Helen Frankenthaler was born Dec. 12, 1928, in New York City, where she attended the Dalton School, receiving early art training from Rufino Tamayo. In 1949 she graduated from Bennington College, Vermont, where she was a student of Paul Feeley. She later studied briefly with Hans Hofmann.
In 1950, Adolph Gottlieb selected the painting Beach (1950) for inclusion in the exhibition entitled Fifteen Unknowns: Selected by Artists of the Kootz Gallery. Her first solo exhibition was presented in 1951 at the Tibor de Nagy Gallery in New York, and that same year one of her works was included in the landmark exhibition 9th St. Exhibition of Paintings and Sculpture. By the early 1950s, Frankenthaler had come into contact with the work of Jackson Pollock, becoming fascinated by the expressive power of the use of color in the Action Painting master’s canvases. In 1952 she created Mountains and Sea, a break with the first-generation U.S. abstractionist tradition: diluted color is poured directly onto the raw canvas, creating an effect of overlapping translucent, “watercolor-like” backgrounds. Abstraction opens up to figurative and landscape suggestions treated as patches of color floating in space. With the work Mountains and Sea Frankenthaler’s research comes close to that of the group of artists recognized by Clement Greenberg as belonging to the school of
Color Field, including, in addition to Frankenthaler herself, Morris Louis and Kenneth Noland.

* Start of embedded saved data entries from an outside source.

(** X14. A reload after a login restores the user: when the token's
    text is not empty and [JSON.parse] reads back what
    [JSON.stringify] wrote for the user, the mount effect run on the
    storage that [login] left, with the component state as at page
    load (user null, loading on), sets the user to the one logged in
    and switches loading off, and writes nothing. The stored user text
    is never empty, so the effect always takes the restoring branch. *)
Theorem reload_restores_the_user (parse : string -> AppShell.SyntaxError + json)
    (token userData : json) (w : World bool) :
  to_string token <> "" ->
  parse (stringify userData) = inr userData ->
  let stored := storage (exec (App.login token userData) w) in
  AppShell.restore parse (mkWorld stored JNull true [])
  = (inr tt, mkWorld stored userData false []).
Proof.
  intros Htoken Hparse stored. subst stored.
  rewrite login_persists. cbn [storage]. unfold AppShell.restore. run.
  rewrite lookup_insert_ne by discriminate. rewrite !lookup_insert_eq.
  rewrite (present_Some _ Htoken), (present_Some _ (stringify_nonempty userData)).
  cbn [andb default from_option id]. rewrite Hparse. reflexivity.
Qed.

Lemma reload_restores_the_user_witness :
  user (AppShell.restore parse_issued
          (mkWorld (storage (exec (App.login (JStr "abc") issued_user) app0))
                   JNull true [])).2
  = issued_user.
Proof.
  assert (Htoken : to_string (JStr "abc") <> "") by discriminate.
  assert (Hparse : parse_issued (stringify issued_user) = inr issued_user)
    by (vm_compute; reflexivity).
  pose proof (reload_restores_the_user parse_issued (JStr "abc") issued_user app0
                Htoken Hparse) as H.
  cbv zeta in H. rewrite H. reflexivity.
Defined.

(** X15. When storage holds a non-empty token and a non-empty user text
    that [JSON.parse] rejects, the mount effect ends with the
    SyntaxError and changes nothing: no user is set and
    [setLoading(false)] is not reached, so the state stays at loading
    and storage keeps both entries. *)
Theorem restore_stops_at_unreadable_user
    (parse : string -> AppShell.SyntaxError + json) (w : World bool)
    (t u : string) (e : AppShell.SyntaxError) :
  storage w !! "token" = Some t -> t <> "" ->
  storage w !! "user" = Some u -> u <> "" ->
  parse u = inl e ->
  AppShell.restore parse w = (inl e, w).
Proof.
  intros Ht Hne Hu Hne' Hparse. unfold AppShell.restore. run.
  rewrite Ht, Hu, (present_Some _ Hne), (present_Some _ Hne').
  cbn [andb default from_option id]. rewrite Hparse. reflexivity.
Qed.
Fixpoint utf8_scan (fuel : nat) (s : string) : bool :=
  match fuel with
  | O => match s with EmptyString => true | _ => false end
  | S fuel' =>
      match s with
      | EmptyString => true
      | String a s1 =>
          let n := code a in
          if Nat.ltb n 128 then utf8_scan fuel' s1
          else
            match s1 with
            | EmptyString => false
            | String b s2 =>
                let m := code b in
                if between 194 n 223 then continuation m && utf8_scan fuel' s2
                else
                  match s2 with
                  | EmptyString => false
                  | String c s3 =>
                      let k := code c in
                      if between 224 n 239 then
                        (if Nat.eqb n 224 then between 160 m 191
                         else if Nat.eqb n 237 then between 128 m 159
                         else continuation m)
                        && continuation k && utf8_scan fuel' s3
                      else
                        match s3 with
                        | EmptyString => false
                        | String d s4 =>
                            between 240 n 244
                            && (if Nat.eqb n 240 then between 144 m 191
                                else if Nat.eqb n 244 then between 128 m 143
                                else continuation m)
                            && continuation k && continuation (code d)
                            && utf8_scan fuel' s4
                        end
                  end
            end
      end
  end.

Definition utf8_valid (s : string) : bool := utf8_scan (String.length s) s.

End Codec.

(** ** The SAML response: [validate_saml_response], [extract_arns] *)

Module Saml.
Import PyStr PyDict Codec.

(** A parsed page: text and elements with their attributes. *)
#[warnings="-register-all"] Inductive node : Type :=
| Text (s : string)
| Element (tag : string) (attrs : dict string) (children : list node).

(** The elements of a tree in document order, with their attributes. *)
Fixpoint elements (n : node) : list (string * dict string) :=
  match n with
  | Text _ => []
  | Element tag attrs children => (tag, attrs) :: flat_map elements children
  end.

(** [soup.find_all(tag, attrs={key: value})]: the attributes of the
    matching elements, in document order. *)
Definition find_all (tag key value : string) (soup : list node) : list (dict string) :=
  map snd
    (List.filter
       (fun e => String.eqb (fst e) tag &&
                 match lookup key (snd e) with
                 | Some v => String.eqb v value
                 | None => false
                 end)
       (flat_map elements soup)).

(** [codecs.decode(saml_base64.encode("ascii"), "base64").decode("utf-8")]
    for [saml_base64 = elem.get("value")]. *)
Definition decode_field (saml_base64 : option string) : outcome string :=
  match saml_base64 with
  | None => Raised AttributeError
  | Some v =>
      if negb (is_ascii v) then Raised UnicodeEncodeError
      else match a2b_base64 v with
           | None => Raised BinasciiError
           | Some data =>
               if utf8_valid data then Returned data else Raised UnicodeDecodeError
           end
  end.

(** The loop over the matching fields; [xml] is the variable of that
    name. *)
Fixpoint scan_fields (xml : option string) (elems : list (dict string))
  : outcome (option string) :=
  match elems with
  | [] => Returned xml
  | elem :: rest =>
      decoded <- decode_field (lookup "value" elem) ;;
      scan_fields (Some decoded) rest
  end.

(** The assertion fields of a page. *)
Definition assertion_fields (soup : list node) : list (dict string) :=
  find_all "input" "name" "SAMLResponse" soup.

(** [validate_saml_response(html)]; [parse] is
    [BeautifulSoup(html, "html.parser")]. *)
Definition validate_saml_response (parse : string -> list node) (html : string)
  : outcome string :=
  xml <- scan_fields None (assertion_fields (parse html)) ;;
  match xml with
  | None => Exited 1
  | Some x => Returned x
  end.

(** *** The pattern of [extract_arns] *)

(** A lazy run of characters other than newline, up to the first place
    where [pat] follows: the run (reversed in [acc]) and the text after
    [pat]. *)
Fixpoint lazy_until (pat : string) (acc : list ascii) (s : string)
  : option (string * string) :=
  if startswith s pat
  then Some (string_of_list_ascii (rev acc), drop (String.length pat) s)
  else match s with
       | EmptyString => None
       | String c s' =>
           if Ascii.eqb c newline then None else lazy_until pat (c :: acc) s'
       end.

Definition arn_prefix : string := "arn:aws:iam::".

(** A match of the pattern at the start of [s]: the group and the length
    of the whole match. *)
Definition match_at (s : string) : option (string * nat) :=
  if startswith s (">" ++ arn_prefix) then
    match lazy_until ("," ++ arn_prefix) [] (drop 14 s) with
    | None => None
    | Some (x, s2) =>
        match lazy_until "<" [] s2 with
        | None => None
        | Some (y, _) =>
            let group := (arn_prefix ++ x ++ "," ++ arn_prefix ++ y)%string in
            Some (group, String.length group + 2)
        end
    end
  else None.

(** [re.findall(arn_regex, saml)]: matches from left to right, the search
    resuming after each match; [skip] counts the characters of the last
    match still to be passed. *)
Fixpoint findall_scan (skip : nat) (s : string) : list string :=
  match s with
  | EmptyString => []
  | String _ s' =>
      match skip with
      | S k => findall_scan k s'
      | O =>
          match match_at s with
          | Some (group, len) => group :: findall_scan (len - 1) s'
          | None => findall_scan 0 s'
          end
      end
  end.
(** * codex-colab: the Gemini key pool and the four-agent note pipeline

    A shallow embedding of [api_manager.py] (class [GeminiAPIManager],
    class [EnhancedAgent]) and of [agents_enhanced.py] (the four agents and
    [process_content_with_enhanced_agents]), followed by the properties of
    the specification that were checked against it.

    Python values are modelled as follows.
    - [str] is a list of Unicode code points, so that [len], slicing and
      match offsets count characters as the interpreter does.
    - [int] is [Z].
    - a [set] of strings is a [gset], a [dict] from strings is a [gmap].
    - an exception is a constructor of [exn]; code that may raise returns
      a [result].
    - the remote generation service is an oracle [remote]; every request
      sent to it is appended to a log kept next to the manager. *)

From Stdlib Require Import ZArith NArith Lia String Ascii.
From stdpp Require Import base decidable option list gmap sets.

Local Open Scope N_scope.

(** ** Python strings *)

Module PyStr.

Abbreviation char := N (only parsing).
Abbreviation str := (list N) (only parsing).

(** Decoding of a UTF-8 source literal into code points. *)
Fixpoint utf8 (bs : list N) : str :=
  match bs with
  | [] => []
  | b :: r =>
      if b <? 128 then b :: utf8 r
      else match r with
           | [] => [b]
           | b1 :: r1 =>
               if b <? 224 then ((b - 192) * 64 + (b1 - 128)) :: utf8 r1
               else match r1 with
                    | [] => [b]
                    | b2 :: r2 =>
                        if b <? 240
                        then ((b - 224) * 4096 + (b1 - 128) * 64 + (b2 - 128)) :: utf8 r2
                        else match r2 with
                             | [] => [b]
                             | b3 :: r3 =>
                                 ((b - 240) * 262144 + (b1 - 128) * 4096
                                  + (b2 - 128) * 64 + (b3 - 128)) :: utf8 r3
                             end
                    end
           end
  end.
(** * lazy-todo: the view/state core, embedded and verified

    A shallow embedding of the Go packages [model], [storage] and [ui]
    of lazy-todo (list view with grouping, kanban view, task form,
    application state machine, YAML repository), followed by the theorems
    about them.

    Conventions of the embedding.
    - Go [int] is [Z]; every integer below is a slice length or an index
      bounded by one, so 64-bit wrap-around never occurs and is not
      written out.
    - A Go [string] that holds text (YAML scalars, text-input values,
      labels) is the list of its code points ([rune]s).  On UTF-8 text
      [==], [+], [strings.Contains] and [strings.Split(s, ",")] agree with
      their byte-level definitions, and [strings.ToLower],
      [strings.TrimSpace] are defined by Go rune by rune.
    - An index expression [s[i]] that Go rejects at run time (a panic) is
      [None] in the [option] monad.
    - A [for] loop whose trip count is bounded by a measure runs on fuel
      equal to that measure; the loop's unfolding equation or its
      specification, proved below, shows the fuel is never exhausted. *)

From Stdlib Require Import ZArith String Ascii.
From stdpp Require Import base option list gmap.

Local Open Scope Z_scope.

(** ** Go strings and slices *)

Definition rune := Z.
Abbreviation gostring := (list Z).

(** A string literal made of ASCII characters. *)
Definition str (s : string) : gostring :=
  (λ a, Z.of_N (N_of_ascii a)) <$> list_ascii_of_string s.

(** [len(s)] *)
Definition len {A} (s : list A) : Z := Z.of_nat (length s).

(** [s[i]]; [None] is the run-time panic "index out of range". *)
Definition at_index {A} (s : list A) (i : Z) : option A :=
  if i <? 0 then None else s !! Z.to_nat i.

(** [s[i] = x] on a slice that has index [i]. *)
Definition set_index {A} (s : list A) (i : Z) (x : A) : option (list A) :=
  if (0 <=? i) && (i <? len s) then Some (<[Z.to_nat i := x]> s) else None.

(** The pairs [(i, x)] a [for i, x := range s] loop visits. *)
Definition indexed {A} (s : list A) : list (Z * A) :=
  imap (λ i x, (Z.of_nat i, x)) s.

Module strings.

(** [strings.HasPrefix] *)
Fixpoint HasPrefix (s prefix : gostring) : bool :=
  match prefix, s with
  | [], _ => true
  | _ :: _, [] => false
  | p :: prefix', c :: s' => (c =? p) && HasPrefix s' prefix'
  end.

(** [strings.Contains]: [substr] occurs in [s]. *)
Fixpoint Contains (s substr : gostring) : bool :=
  HasPrefix s substr ||
  match s with
  | [] => false
  | _ :: s' => Contains s' substr
  end.

(** [substr] occurs in [s] as a run of consecutive runes. *)
Definition substring (substr s : gostring) : Prop :=
  ∃ before after, s = before ++ substr ++ after.

(** [strings.Split(s, sep)] for a separator of one rune: the pieces
    between the separators, one more than there are separators. *)
Fixpoint Split (s : gostring) (sep : rune) : list gostring :=
  match s with
  | [] => [[]]
  | c :: s' =>
      if c =? sep then [] :: Split s' sep
      else match Split s' sep with
           | piece :: pieces => (c :: piece) :: pieces
           | [] => [[c]]
           end
  end.

(** [unicode.IsSpace]: the Unicode White_Space property. *)
Definition IsSpace (r : rune) : bool :=
  ((9 <=? r) && (r <=? 13)) || (r =? 32) || (r =? 133) || (r =? 160)
  || (r =? 5760) || ((8192 <=? r) && (r <=? 8202))
  || (r =? 8232) || (r =? 8233) || (r =? 8239) || (r =? 8287)
  || (r =? 12288).

Fixpoint TrimLeftSpace (s : gostring) : gostring :=
  match s with
  | [] => []
  | c :: s' => if IsSpace c then TrimLeftSpace s' else s
  end.

(** [strings.TrimSpace]: leading and trailing white space removed. *)
Definition TrimSpace (s : gostring) : gostring :=
  reverse (TrimLeftSpace (reverse (TrimLeftSpace s))).

(** [strings.ToLower] maps [unicode.ToLower] over the runes; the
    Unicode case table is a parameter. *)
Definition ToLower (unicode_ToLower : rune → rune) (s : gostring)
  : gostring := unicode_ToLower <$> s.

(** [strings.Join] *)
Fixpoint Join (elems : list gostring) (sep : gostring) : gostring :=
  match elems with
  | [] => []
  | [e] => e
  | e :: rest => e ++ sep ++ Join rest sep
  end.

End strings.

(** The case table restricted to ASCII, on which it agrees with Go's; it
    instantiates the parameter when a definition is run on an example. *)
Definition ascii_ToLower (r : rune) : rune :=
  if (65 <=? r) && (r <=? 90) then r + 32 else r.

(** ** package model *)

Module model.

(** [type Priority string], [type Status string]: any string is a
    value of these types; four constants each are the known ones. *)
Abbreviation Priority := (list Z) (only parsing).
Abbreviation Status := (list Z) (only parsing).

Definition PriorityLow : Priority := str "low".
Definition PriorityMedium : Priority := str "medium".
Definition PriorityHigh : Priority := str "high".
Definition PriorityCritical : Priority := str "critical".

Definition StatusTodo : Status := str "todo".
Definition StatusInProgress : Status := str "in_progress".
Definition StatusBlocked : Status := str "blocked".
Definition StatusDone : Status := str "done".

Inductive GroupBy :=
  GroupByNone | GroupByStatus | GroupByPriority | GroupByTag.

#[global] Instance GroupBy_eq_dec : EqDecision GroupBy.
Proof. solve_decision. Defined.

Definition GroupBy_Next (g : GroupBy) : GroupBy :=
  match g with
  | GroupByNone => GroupByStatus
  | GroupByStatus => GroupByPriority
  | GroupByPriority => GroupByTag
  | GroupByTag => GroupByNone
  end.

(** [time.Time], as an instant on some clock. *)
Definition Time := Z.

Record Task := mkTask {
  ID : gostring;
  Title : gostring;
  Description : gostring;
  Priority_ : Priority;
  Status_ : Status;
  Tags : list gostring;
  CreatedAt : Time;
  UpdatedAt : Time;
}.

#[global] Instance Task_eq_dec : EqDecision Task.
Proof. solve_decision. Defined.

Definition with_Status (t : Task) (s : Status) : Task :=
  mkTask (ID t) (Title t) (Description t) (Priority_ t) s (Tags t)
         (CreatedAt t) (UpdatedAt t).
Definition with_Priority (t : Task) (p : Priority) : Task :=
  mkTask (ID t) (Title t) (Description t) p (Status_ t) (Tags t)
         (CreatedAt t) (UpdatedAt t).
Definition with_Tags (t : Task) (tags : list gostring) : Task :=
  mkTask (ID t) (Title t) (Description t) (Priority_ t) (Status_ t) tags
         (CreatedAt t) (UpdatedAt t).
Definition with_UpdatedAt (t : Task) (now : Time) : Task :=
  mkTask (ID t) (Title t) (Description t) (Priority_ t) (Status_ t)
         (Tags t) (CreatedAt t) now.

(** [NewTask]; the fresh UUID and the clock reading are inputs. *)
Definition NewTask (uuid : gostring) (now : Time) (title : gostring)
  : Task :=
  mkTask uuid title [] PriorityMedium StatusTodo [] now now.

Definition AllPriorities : list Priority :=
  [PriorityLow; PriorityMedium; PriorityHigh; PriorityCritical].

Definition AllStatuses : list Status :=
  [StatusTodo; StatusInProgress; StatusBlocked; StatusDone].

(** [Priority.Label]: Basse, Moyenne, Haute, Critique. *)
Definition Priority_Label (p : Priority) : gostring :=
  if decide (p = PriorityLow) then str "Basse"
  else if decide (p = PriorityMedium) then str "Moyenne"
  else if decide (p = PriorityHigh) then str "Haute"
  else if decide (p = PriorityCritical) then str "Critique"
  else p.

(** [Status.Label]: the French labels, U+00C0 " faire", "En cours",
    "Bloqu" U+00E9, "Termin" U+00E9. *)
Definition Status_Label (s : Status) : gostring :=
  if decide (s = StatusTodo) then 192 :: str " faire"
  else if decide (s = StatusInProgress) then str "En cours"
  else if decide (s = StatusBlocked) then str "Bloqu" ++ [233]
  else if decide (s = StatusDone) then str "Termin" ++ [233]
  else s.

(** [Status.Index] *)
Definition Status_Index (s : Status) : Z :=
  if decide (s = StatusTodo) then 0
  else if decide (s = StatusInProgress) then 1
  else if decide (s = StatusBlocked) then 2
  else if decide (s = StatusDone) then 3
  else 0.

Definition StatusFromIndex (i : Z) : Status :=
  let statuses := AllStatuses in
  if (0 <=? i) && (i <? len statuses)
  then default StatusTodo (at_index statuses i)
  else StatusTodo.

(** [Priority.Next] *)
Definition Priority_Next (p : Priority) : Priority :=
  if decide (p = PriorityLow) then PriorityMedium
  else if decide (p = PriorityMedium) then PriorityHigh
  else if decide (p = PriorityHigh) then PriorityCritical
  else if decide (p = PriorityCritical) then PriorityLow
  else PriorityMedium.

(** [Priority.Index] *)
Definition Priority_Index (p : Priority) : Z :=
  if decide (p = PriorityLow) then 0
  else if decide (p = PriorityMedium) then 1
  else if decide (p = PriorityHigh) then 2
  else if decide (p = PriorityCritical) then 3
  else 1.

End model.

(** ** package ui: the header-skipping cursor

    [ListView] and [KanbanView] carry the same cursor code, over
    [l.items] / [l.cursor] and over [col.items] / [col.cursor].  The loops
    and the three bodies are written once, over any item type with an
    [isHeader] flag. *)

Module Cursor.
Section loops.
Context {Item : Type} (isHeader : Item → bool).
Variable items : list Item.

(** [for c < len(items) && items[c].isHeader { c++ }] *)
Fixpoint forward_loop (fuel : nat) (c : Z) : option Z :=
  if c <? len items then
    it ← at_index items c;
    if isHeader it then
      match fuel with
      | O => None
      | S fuel' => forward_loop fuel' (c + 1)
      end
    else Some c
  else Some c.

Definition skip_forward (c : Z) : option Z :=
  forward_loop (Z.to_nat (len items - c)) c.

(** [for c > 0 && items[c].isHeader { c-- }] *)
Fixpoint upward_loop (fuel : nat) (c : Z) : option Z :=
  if 0 <? c then
    it ← at_index items c;
    if isHeader it then
      match fuel with
      | O => None
      | S fuel' => upward_loop fuel' (c - 1)
      end
    else Some c
  else Some c.

Definition skip_upward (c : Z) : option Z :=
  upward_loop (Z.to_nat c) c.

(** [for c = len(items) - 1; c >= 0; c-- { if !items[c].isHeader { break } }] *)
Fixpoint backward_loop (fuel : nat) (c : Z) : option Z :=
  if 0 <=? c then
    it ← at_index items c;
    if negb (isHeader it) then Some c
    else
      match fuel with
      | O => None
      | S fuel' => backward_loop fuel' (c - 1)
      end
  else Some c.

Definition last_task (_ : unit) : option Z :=
  backward_loop (Z.to_nat (len items)) (len items - 1).

(** The body of [adjustCursor] and of [adjustColumnCursor]. *)
Definition adjust (cursor : Z) : option Z :=
  if len items =? 0 then Some 0
  else
    let c := if cursor >=? len items then len items - 1 else cursor in
    c ← skip_forward c;
    c ← (if c >=? len items then last_task () else Some c);
    Some (if c <? 0 then 0 else c).

(** The body of [MoveUp]. *)
Definition move_up (cursor : Z) : option Z :=
  if 0 <? cursor then
    c ← skip_upward (cursor - 1);
    if (0 <=? c) && (c <? len items) then
      it ← at_index items c;
      if isHeader it then skip_forward c else Some c
    else Some c
  else Some cursor.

In 1959, Frankenthaler won first prize at the Première Biennale de Paris. In 1966 she was called to represent the United States at the XXXIII Venice Biennale, along with Ellsworth Kelly, Roy Lichtenstein and Jules Olitski. Her first major museum exhibition was in 1960, at the Jewish Museum in New York, and her second, in 1969, at the Whitney Museum of American Art, followed by an international tour. A major retrospective exhibition was organized by the Modern Art Museum in Fort Worth in the following years, which was later mounted at other major American institutions such as: the Museum of Modern Art in New York, the Los Angeles County Museum of Art, and the Detroit Institute of Arts in New York (1989). An exhibition dedicated exclusively to works on paper and prints was organized at the National Gallery of Art in Washington in 1993.
Frankenthaler was awarded the National Medal of Arts in 2001; served on the National Council on the Arts of the National Endowment for the Arts from 1985 to 1992; was a member of the American Academy of Arts and Letters (1974-2011), serving as its vice-chancellor in 1991; and finally, was named an Honorary Academician of the Royal Academy of Arts in London in 2011, the year she passed away.